New Recommendations to Improve Sepsis Outcomes

October 20, 2023

The Infectious Diseases Society of America and a coalition of medical professional societies released recommendations for modifying the Centers for Medicare and Medicaid Services sepsis metrics to improve sepsis care and outcomes. Each year, more than 1.7 million U.S. adults receive hospital care for sepsis, and more than 250,000 American adults die of sepsis, spurring clinicians, hospitals, policymakers and patient advocates to action.

The multidisciplinary professional societies’ priority recommendation is to retire CMS’ Severe Sepsis/Septic Shock Management Bundle (SEP-1) rather than incorporating it into the Hospital Value-Based Purchasing Program.

The SEP-1 measure requires clinicians to provide a bundle of care to all patients with possible sepsis within three hours of recognition. The bundle includes drawing blood cultures, administering broad-spectrum antibiotics and other measures. However, the SEP-1 measure does not take into account that many serious conditions present in a similar fashion to sepsis. Pushing clinicians to treat all these patients as if they have sepsis leads to overuse of broad-spectrum antibiotics, which can be harmful to patients who are not infected, those who are infected with viruses rather than bacteria and those who could safely be treated with narrower-spectrum antibiotics. 

Moreover, a series of studies published since the SEP-1 measure went into effect show that in practice SEP-1 has not lowered mortality rates. Independent analyses including hundreds of hospitals show that the release of SEP-1 was associated with increases in broad-spectrum antibiotic use, laboratory testing and fluid administration but no change in patient outcomes.

The professional societies commend CMS’ intention to create a new sepsis measure that will focus on sepsis mortality rates. The modified measure will help hospitals focus on what matters most to patients and their families, namely improving outcomes. The societies’ consensus document suggests ways to fine-tune the measure and priority areas for hospitals. These include enhancing diagnostic strategies, optimizing the care of sepsis patients throughout hospitalization and improving rehabilitation services for sepsis survivors. 

“We are encouraged by the increased attention to sepsis and support CMS’ creation of a sepsis mortality measure that will encourage hospitals to pay more attention to the full breadth of sepsis care,” said Chanu Rhee, MD, MPH, lead author of the recommendations. “Retiring past measures and refining future ones will help stimulate new innovations in diagnosis and treatment and ultimately improve outcomes for the many patients affected by sepsis.”

The multidisciplinary professional societies include the Infectious Diseases Society of America, the Pediatric Infectious Diseases Society, the Society for Healthcare Epidemiology of America, the Society of Hospital Medicine, the American College of Emergency Physicians and the Society of Infectious Diseases Pharmacists.

CONTACT: Tyler Williams,, (434) 329-0940


About the Society for Healthcare Epidemiology of America
The Society for Healthcare Epidemiology of America is a professional society representing more than 2,000 physicians and other healthcare professionals around the world who possess expertise and passion for healthcare epidemiology, infection prevention and antimicrobial stewardship.
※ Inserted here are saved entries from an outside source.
(* ===== verification/Boot.v ===== *)
(** * Interrupt start-up: [interrupts_init] of kernel/kernel.c

    The descriptor tables, the controllers, the timer and the keyboard together.
    The messages are not modelled. *)

From Stdlib Require Import ZArith Lia.
From stdpp Require Import base numbers list.
From S2P Require Import Prelude.
From S2P Require Import Mem.
From S2P Require Import Interrupts.

Section interrupts.
Import Pic Irq Pit.
Context {P : Type} `{Ports P}.

Definition KB_DATA_PORT : Z := 0x60.
Definition KB_STATUS_PORT : Z := 0x64.
Definition KB_STATUS_OUTPUT : Z := 0x01.

(** The loop of [keyboard_init] that drops what the controller still holds. *)
Definition drain_step (p : P) : ctl P P :=
  let '(status, p) := inb KB_STATUS_PORT p in
  if Z.land status KB_STATUS_OUTPUT =? 0 then Stop p else Next (inb KB_DATA_PORT p).2.

(** [keyboard_init] towards the hardware; its variables are in Keyboard. *)
Definition keyboard_attach (handler : P → P) (t : Z → option (P → P)) (p : P) : option ((Z → option (P → P)) * P) :=
  p ← loop drain_step p;
  let t := irq_register_handler 1 handler t in
  Some (t, pic_unmask_irq 1 p).

(** The tables of the processor, the handlers and the controllers. *)
Definition interrupts_init (gdt tss ist1 idt : Z) (stub : Z → Z) (timer kbd : P → P) (t : Z → option (P → P)) (m : mem) (p : P) :
  option (Gdt.gdt_regs * Idt.idt_regs * mem * (Z → option (P → P)) * P) :=
  let '(g, m) := Gdt.gdt_init gdt tss ist1 m in
  let t := irq_init t in
  let '(i, m) := Idt.idt_init idt stub m in
  let p := pic_init p in
  let '(t, p) := pit_init timer t p in
  '(t, p) ← keyboard_attach kbd t p;
  Some (g, i, m, t, p).

End interrupts.

(** ** What is ready afterwards *)

Section ready.
Import Pic Irq Pit.
Context {P : Type} `{Pic8259 P}.
Implicit Types p : P.

Lemma drain_chips n p p' : runs drain_step n p p' → ∀ b, pic_chip b p' = pic_chip b p.
Proof.
  induction 1 as [p p' E|n p p1 p' E _ IH]; intros b; unfold drain_step in E.
  - pose proof (in_chip b KB_STATUS_PORT p) as Hc. destruct (inb KB_STATUS_PORT p) as [v q]. simpl in Hc. rewrite <- Hc.
    destruct (_ =? 0); [by injection E as <-|done].
  - rewrite IH. pose proof (in_chip b KB_STATUS_PORT p) as Hc. destruct (inb KB_STATUS_PORT p) as [v q]. simpl in Hc. rewrite <- Hc.
    destruct (_ =? 0); [done|]. injection E as <-. apply in_chip.
Qed.

(** The timer's ports are not the controllers'. *)
Lemma pit_ports b port v p : port = PIT_COMMAND ∨ port = PIT_CHANNEL0 → pic_chip b (outb port v p) = pic_chip b p.
Proof. intros [-> | ->]; apply out_other; by destruct b. Qed.

(** The state of the lines and of the chips only. *)
Definition same_chips p p' : Prop := ∀ b, pic_chip b p' = pic_chip b p.

Lemma same_chips_lines p p' : same_chips p p' → (pic_ready p → pic_ready p') ∧ ∀ j, line_masked j p' = line_masked j p.
Proof.
  intros E. unfold same_chips in E. split.
  - intros Hr b. rewrite E. apply Hr.
  - intros j. unfold line_masked. by rewrite E.
Qed.

Lemma irq_init_none (t : Z → option (P → P)) j : 0 <= j < 16 → irq_init t j = None.
Proof.
  intros Hj. unfold irq_init. refine (for_each_inv (λ i (t : Z → option (P → P)), ∀ j, 0 <= j < i → t j = None) 0 IRQ_COUNT _ t _ _ _ j Hj).
  - done.
  - intros k Hk. lia.
  - intros i t' Hi IH k Hk. destruct (Z.eqb_spec k i); [done|]. apply IH. lia.
Qed.

(** C27. The interrupt system after start-up, whatever state the controllers were
    in: exactly the timer, the keyboard and the cascade can interrupt, the
    handlers of the timer and of the keyboard are in place and no other. *)
Theorem interrupts_init_ready gdt tss ist1 idt stub timer kbd t m p :
  (∀ p : P, ∃ n p', Z.of_nat n <= WHILE_FUEL ∧ runs drain_step n p p') →
  ∃ g i m' t' p', interrupts_init gdt tss ist1 idt stub timer kbd t m p = Some (g, i, m', t', p')
    ∧ pic_ready p' ∧ (∀ j, 0 <= j < 16 → line_masked j p' = negb (j <? 3))
    ∧ ∀ j, 0 <= j < 16 → t' j = if j =? 0 then Some timer else if j =? 1 then Some kbd else None.
Proof.
  intros Hdrain. unfold interrupts_init, keyboard_attach. destruct (Gdt.gdt_init gdt tss ist1 m) as [g m1].
  destruct (Idt.idt_init idt stub m1) as [i m2]. unfold pit_init. cbv zeta. set (p1 := pic_init p). set (p2 := outb PIT_CHANNEL0 _ (io_wait _)).
  assert (E2 : same_chips p1 p2).
  { intros b. unfold p2. rewrite pit_ports, pic_chip_wait, !pit_ports by tauto. done. }
  destruct (pic_init_lines p) as [R1 L1]. fold p1 in R1, L1. destruct (same_chips_lines p1 p2 E2) as [R2 L2].
  destruct (proj2 (pic_mask_lines 0 p2 (R2 R1) ltac:(lia))) as [R3 L3]. set (p3 := pic_unmask_irq 0 p2) in *.
  destruct (Hdrain p3) as (n & p4 & Hn & Hr). destruct (same_chips_lines p3 p4 (drain_chips _ _ _ Hr)) as [R4 L4].
  destruct (proj2 (pic_mask_lines 1 p4 (R4 R3) ltac:(lia))) as [R5 L5].
  rewrite (loop_runs _ _ _ _ Hr Hn), !bind_Some_eq. eexists _, _, _, _, _. split; [reflexivity|]. split; [exact R5|]. split.
  - intros j Hj. rewrite L5, L4, L3, L2, L1 by done.
    destruct (Z.eqb_spec j 1), (Z.eqb_spec j 0), (Z.eqb_spec j 2), (Z.ltb_spec j 3); lia || done.
  - intros j Hj. unfold irq_register_handler. change (0 <? IRQ_COUNT) with true. change (1 <? IRQ_COUNT) with true. cbv iota beta.
    rewrite irq_init_none by done. destruct (Z.eqb_spec j 1) as [->|]; [done|]. by destruct (Z.eqb_spec j 0).
Qed.

End ready.

(** *** Witnesses *)

Lemma interrupts_init_ready_witness :
  ∃ g i m' t' p', interrupts_init 0x6000 0x7000 0x8000 0x9000 (λ v, 16 * v) id id (λ _, None) (λ _, 0) TwoChips.p0
      = Some (g, i, m', t', p')
    ∧ line_masked 1 p' = false ∧ line_masked 5 p' = true ∧ t' 1 = Some id.
Proof.
  assert (Hd : ∀ p : chip * chip, ∃ n p', Z.of_nat n <= WHILE_FUEL ∧ runs drain_step n p p').
  { intros p. exists 1%nat, p. split; [unfold WHILE_FUEL; lia|by apply runs_stop]. }
  destruct (interrupts_init_ready 0x6000 0x7000 0x8000 0x9000 (λ v, 16 * v) id id (λ _, None) (λ _, 0) TwoChips.p0 Hd)
    as (g & i & m' & t' & p' & E & _ & Hl & Ht).
  exists g, i, m', t', p'. exact (conj E (conj (Hl 1 ltac:(lia)) (conj (Hl 5 ltac:(lia)) (Ht 1 ltac:(lia))))).
Defined.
The society’s work improves public health by establishing infection-prevention measures and supporting antibiotic stewardship among healthcare providers, hospitals and health systems. This is accomplished by leading research studies, translating research into clinical practice, developing evidence-based policies, optimizing antibiotic stewardship and advancing the field of healthcare epidemiology. SHEA and its members strive to improve patient outcomes and create a safer, healthier future for all. Visit SHEA at shea-online.orgFacebook, and Twitter.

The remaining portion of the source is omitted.